» WORK TO COMPLETE: Could you restate word for word every line of the records below, from the first one to the one holding "destruct (eintr_loop_run W h 100"?

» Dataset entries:

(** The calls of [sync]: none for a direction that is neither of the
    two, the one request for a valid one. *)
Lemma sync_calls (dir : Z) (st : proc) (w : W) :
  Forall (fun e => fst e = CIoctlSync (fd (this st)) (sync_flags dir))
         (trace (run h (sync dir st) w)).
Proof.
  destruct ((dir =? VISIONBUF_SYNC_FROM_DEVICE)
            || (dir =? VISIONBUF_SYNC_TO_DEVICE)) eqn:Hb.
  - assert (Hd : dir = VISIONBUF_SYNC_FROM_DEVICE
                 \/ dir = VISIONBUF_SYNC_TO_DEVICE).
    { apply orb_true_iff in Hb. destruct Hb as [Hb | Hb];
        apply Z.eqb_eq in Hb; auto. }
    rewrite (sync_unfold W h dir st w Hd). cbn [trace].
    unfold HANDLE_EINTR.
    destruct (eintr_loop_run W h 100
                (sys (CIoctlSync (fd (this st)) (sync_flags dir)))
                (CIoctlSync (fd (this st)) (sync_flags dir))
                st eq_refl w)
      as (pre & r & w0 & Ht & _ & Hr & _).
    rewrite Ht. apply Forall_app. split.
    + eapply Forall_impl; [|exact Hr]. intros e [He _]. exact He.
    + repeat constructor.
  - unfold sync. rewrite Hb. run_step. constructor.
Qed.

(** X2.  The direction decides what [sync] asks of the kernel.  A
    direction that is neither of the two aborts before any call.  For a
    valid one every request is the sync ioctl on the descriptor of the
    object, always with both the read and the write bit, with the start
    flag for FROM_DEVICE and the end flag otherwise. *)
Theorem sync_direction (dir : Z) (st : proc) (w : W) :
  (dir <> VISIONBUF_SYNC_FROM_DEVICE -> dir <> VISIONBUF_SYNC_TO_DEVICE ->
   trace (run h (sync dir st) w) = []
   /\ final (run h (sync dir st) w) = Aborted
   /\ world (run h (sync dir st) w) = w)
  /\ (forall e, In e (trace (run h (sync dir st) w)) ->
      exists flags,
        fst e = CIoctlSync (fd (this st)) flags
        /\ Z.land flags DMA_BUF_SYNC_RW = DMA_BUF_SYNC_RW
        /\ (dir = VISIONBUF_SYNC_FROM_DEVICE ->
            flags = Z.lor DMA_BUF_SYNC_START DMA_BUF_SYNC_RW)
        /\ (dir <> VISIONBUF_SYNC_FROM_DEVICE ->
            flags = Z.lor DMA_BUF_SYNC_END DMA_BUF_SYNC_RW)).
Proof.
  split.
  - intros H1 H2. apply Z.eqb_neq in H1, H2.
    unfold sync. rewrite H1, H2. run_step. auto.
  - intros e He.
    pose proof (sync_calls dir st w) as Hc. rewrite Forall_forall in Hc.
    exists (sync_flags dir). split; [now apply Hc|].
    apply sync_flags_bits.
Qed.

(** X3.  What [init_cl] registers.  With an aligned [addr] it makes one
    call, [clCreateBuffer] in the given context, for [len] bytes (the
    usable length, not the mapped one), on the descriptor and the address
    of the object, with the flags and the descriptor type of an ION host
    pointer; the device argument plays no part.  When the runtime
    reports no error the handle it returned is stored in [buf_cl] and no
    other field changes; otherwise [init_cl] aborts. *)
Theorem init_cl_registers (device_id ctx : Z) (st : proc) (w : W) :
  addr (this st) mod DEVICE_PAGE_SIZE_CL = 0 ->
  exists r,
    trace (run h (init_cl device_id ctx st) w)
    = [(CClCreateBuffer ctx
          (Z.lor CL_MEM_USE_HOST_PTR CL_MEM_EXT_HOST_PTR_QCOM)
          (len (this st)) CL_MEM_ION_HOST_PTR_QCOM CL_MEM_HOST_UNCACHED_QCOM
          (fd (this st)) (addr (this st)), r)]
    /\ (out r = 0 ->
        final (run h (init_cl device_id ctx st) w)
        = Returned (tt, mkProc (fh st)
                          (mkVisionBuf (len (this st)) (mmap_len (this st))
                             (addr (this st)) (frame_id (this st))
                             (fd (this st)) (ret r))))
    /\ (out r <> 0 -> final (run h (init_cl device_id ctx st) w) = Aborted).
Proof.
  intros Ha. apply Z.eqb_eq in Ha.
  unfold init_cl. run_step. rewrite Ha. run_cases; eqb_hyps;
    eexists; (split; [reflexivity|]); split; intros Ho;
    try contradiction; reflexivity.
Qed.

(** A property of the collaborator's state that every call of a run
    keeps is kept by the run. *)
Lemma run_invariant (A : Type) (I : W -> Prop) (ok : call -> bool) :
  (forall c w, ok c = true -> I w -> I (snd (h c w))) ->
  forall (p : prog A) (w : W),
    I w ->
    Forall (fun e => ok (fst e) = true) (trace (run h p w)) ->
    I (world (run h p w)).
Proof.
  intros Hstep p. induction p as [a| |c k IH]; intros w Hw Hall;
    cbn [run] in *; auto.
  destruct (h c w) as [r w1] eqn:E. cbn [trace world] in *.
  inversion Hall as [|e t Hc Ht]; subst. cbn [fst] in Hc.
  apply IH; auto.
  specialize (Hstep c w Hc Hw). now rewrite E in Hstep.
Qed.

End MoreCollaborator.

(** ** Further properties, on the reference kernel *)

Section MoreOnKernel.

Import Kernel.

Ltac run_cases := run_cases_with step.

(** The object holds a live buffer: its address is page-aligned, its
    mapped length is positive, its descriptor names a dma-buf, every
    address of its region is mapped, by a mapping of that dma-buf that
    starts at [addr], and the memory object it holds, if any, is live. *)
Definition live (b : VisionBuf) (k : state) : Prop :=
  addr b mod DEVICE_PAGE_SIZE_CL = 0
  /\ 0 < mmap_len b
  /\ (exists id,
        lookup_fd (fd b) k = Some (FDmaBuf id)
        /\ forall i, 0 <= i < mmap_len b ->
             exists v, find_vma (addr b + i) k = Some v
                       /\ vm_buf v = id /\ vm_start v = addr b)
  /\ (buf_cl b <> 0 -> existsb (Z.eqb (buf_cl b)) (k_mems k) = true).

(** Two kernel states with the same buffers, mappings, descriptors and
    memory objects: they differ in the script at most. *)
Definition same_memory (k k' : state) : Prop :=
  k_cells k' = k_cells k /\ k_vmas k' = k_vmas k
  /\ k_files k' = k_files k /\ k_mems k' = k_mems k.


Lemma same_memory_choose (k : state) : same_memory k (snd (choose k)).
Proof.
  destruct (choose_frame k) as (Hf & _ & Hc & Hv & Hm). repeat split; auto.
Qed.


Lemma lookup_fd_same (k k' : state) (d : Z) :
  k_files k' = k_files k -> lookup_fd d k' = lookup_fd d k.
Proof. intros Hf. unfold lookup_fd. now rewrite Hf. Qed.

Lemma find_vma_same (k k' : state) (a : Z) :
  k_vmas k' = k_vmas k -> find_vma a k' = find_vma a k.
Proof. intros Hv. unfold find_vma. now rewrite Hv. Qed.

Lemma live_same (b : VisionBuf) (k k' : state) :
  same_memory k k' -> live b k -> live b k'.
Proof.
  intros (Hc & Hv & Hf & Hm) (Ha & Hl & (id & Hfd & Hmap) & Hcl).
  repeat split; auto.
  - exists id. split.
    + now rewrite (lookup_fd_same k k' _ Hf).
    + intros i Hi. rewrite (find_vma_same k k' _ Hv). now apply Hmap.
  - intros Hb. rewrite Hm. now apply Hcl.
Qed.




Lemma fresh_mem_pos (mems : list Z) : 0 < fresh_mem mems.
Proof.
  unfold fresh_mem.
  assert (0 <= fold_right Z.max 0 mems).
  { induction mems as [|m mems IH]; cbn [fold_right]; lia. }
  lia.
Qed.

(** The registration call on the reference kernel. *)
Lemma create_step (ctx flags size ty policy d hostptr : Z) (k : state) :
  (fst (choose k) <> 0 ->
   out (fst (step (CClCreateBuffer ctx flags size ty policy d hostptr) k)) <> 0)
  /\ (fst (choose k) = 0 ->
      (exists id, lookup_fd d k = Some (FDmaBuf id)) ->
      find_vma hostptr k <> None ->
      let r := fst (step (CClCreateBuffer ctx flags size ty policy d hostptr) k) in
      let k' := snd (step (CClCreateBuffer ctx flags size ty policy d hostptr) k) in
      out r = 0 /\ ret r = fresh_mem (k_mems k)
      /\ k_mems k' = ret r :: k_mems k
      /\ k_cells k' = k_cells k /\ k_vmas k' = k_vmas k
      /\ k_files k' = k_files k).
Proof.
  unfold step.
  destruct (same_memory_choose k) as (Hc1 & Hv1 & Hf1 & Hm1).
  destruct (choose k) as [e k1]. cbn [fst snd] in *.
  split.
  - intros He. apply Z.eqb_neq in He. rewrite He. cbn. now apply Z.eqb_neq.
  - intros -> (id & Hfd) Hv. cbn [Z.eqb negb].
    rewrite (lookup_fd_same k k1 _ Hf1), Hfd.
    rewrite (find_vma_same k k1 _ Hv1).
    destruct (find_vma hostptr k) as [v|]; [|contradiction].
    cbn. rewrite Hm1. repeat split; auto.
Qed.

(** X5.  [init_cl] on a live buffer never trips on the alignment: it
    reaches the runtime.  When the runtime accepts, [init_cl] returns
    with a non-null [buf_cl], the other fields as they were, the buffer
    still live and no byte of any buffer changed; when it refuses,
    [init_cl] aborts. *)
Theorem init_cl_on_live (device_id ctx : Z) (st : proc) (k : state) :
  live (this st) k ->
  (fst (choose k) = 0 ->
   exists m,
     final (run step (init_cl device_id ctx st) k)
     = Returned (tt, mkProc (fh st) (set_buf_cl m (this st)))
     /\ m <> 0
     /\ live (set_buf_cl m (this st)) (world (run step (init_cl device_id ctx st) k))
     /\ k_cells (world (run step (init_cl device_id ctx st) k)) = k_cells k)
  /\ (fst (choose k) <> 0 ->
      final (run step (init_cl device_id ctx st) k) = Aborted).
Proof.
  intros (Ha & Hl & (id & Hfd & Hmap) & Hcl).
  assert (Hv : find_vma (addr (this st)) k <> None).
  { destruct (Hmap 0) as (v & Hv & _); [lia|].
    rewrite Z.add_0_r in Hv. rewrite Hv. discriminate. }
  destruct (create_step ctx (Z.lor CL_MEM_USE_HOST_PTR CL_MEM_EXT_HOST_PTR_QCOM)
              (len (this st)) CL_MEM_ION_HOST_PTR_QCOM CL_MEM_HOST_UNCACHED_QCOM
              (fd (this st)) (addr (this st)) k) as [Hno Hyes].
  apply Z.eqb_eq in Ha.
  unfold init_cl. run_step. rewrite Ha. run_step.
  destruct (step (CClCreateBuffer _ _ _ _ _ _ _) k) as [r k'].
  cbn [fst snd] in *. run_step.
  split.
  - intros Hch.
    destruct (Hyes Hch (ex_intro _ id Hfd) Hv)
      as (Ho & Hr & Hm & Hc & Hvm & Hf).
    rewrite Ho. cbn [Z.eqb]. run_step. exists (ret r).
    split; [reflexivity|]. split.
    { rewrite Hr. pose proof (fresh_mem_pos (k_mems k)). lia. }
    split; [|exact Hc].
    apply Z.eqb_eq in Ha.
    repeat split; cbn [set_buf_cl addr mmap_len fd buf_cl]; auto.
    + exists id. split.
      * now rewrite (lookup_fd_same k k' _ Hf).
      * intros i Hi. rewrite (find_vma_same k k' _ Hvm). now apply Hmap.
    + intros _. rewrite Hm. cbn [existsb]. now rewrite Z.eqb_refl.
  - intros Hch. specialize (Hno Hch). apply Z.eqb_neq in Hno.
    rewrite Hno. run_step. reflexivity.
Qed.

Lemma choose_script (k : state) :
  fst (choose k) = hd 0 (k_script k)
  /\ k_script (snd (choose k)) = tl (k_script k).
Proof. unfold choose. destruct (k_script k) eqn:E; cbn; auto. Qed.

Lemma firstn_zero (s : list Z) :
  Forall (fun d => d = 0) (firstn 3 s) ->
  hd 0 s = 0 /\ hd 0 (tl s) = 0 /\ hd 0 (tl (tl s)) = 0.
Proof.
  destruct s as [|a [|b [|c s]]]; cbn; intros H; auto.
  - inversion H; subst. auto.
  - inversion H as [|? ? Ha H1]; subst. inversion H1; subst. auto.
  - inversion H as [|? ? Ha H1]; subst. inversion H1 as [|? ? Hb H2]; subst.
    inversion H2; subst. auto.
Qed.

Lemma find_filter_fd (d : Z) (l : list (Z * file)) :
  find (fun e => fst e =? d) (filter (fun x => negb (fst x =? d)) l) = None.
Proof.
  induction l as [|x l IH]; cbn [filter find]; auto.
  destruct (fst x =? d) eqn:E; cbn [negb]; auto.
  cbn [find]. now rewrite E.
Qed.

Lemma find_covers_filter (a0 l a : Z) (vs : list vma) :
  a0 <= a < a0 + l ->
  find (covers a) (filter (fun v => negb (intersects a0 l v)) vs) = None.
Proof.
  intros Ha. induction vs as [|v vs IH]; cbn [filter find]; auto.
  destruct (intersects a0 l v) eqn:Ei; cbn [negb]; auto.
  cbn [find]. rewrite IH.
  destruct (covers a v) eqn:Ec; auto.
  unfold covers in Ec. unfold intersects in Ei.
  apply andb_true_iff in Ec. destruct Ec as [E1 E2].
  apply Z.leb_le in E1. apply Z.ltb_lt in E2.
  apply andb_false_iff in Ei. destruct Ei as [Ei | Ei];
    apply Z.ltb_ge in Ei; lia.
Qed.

» REPLY:
(** The calls of [sync]: none for a direction that is neither of the
    two, the one request for a valid one. *)
Lemma sync_calls (dir : Z) (st : proc) (w : W) :
  Forall (fun e => fst e = CIoctlSync (fd (this st)) (sync_flags dir))
         (trace (run h (sync dir st) w)).
Proof.
  destruct ((dir =? VISIONBUF_SYNC_FROM_DEVICE)
            || (dir =? VISIONBUF_SYNC_TO_DEVICE)) eqn:Hb.
  - assert (Hd : dir = VISIONBUF_SYNC_FROM_DEVICE
                 \/ dir = VISIONBUF_SYNC_TO_DEVICE).
    { apply orb_true_iff in Hb. destruct Hb as [Hb | Hb];
        apply Z.eqb_eq in Hb; auto. }
    rewrite (sync_unfold W h dir st w Hd). cbn [trace].
    unfold HANDLE_EINTR.
    destruct (eintr_loop_run W h 100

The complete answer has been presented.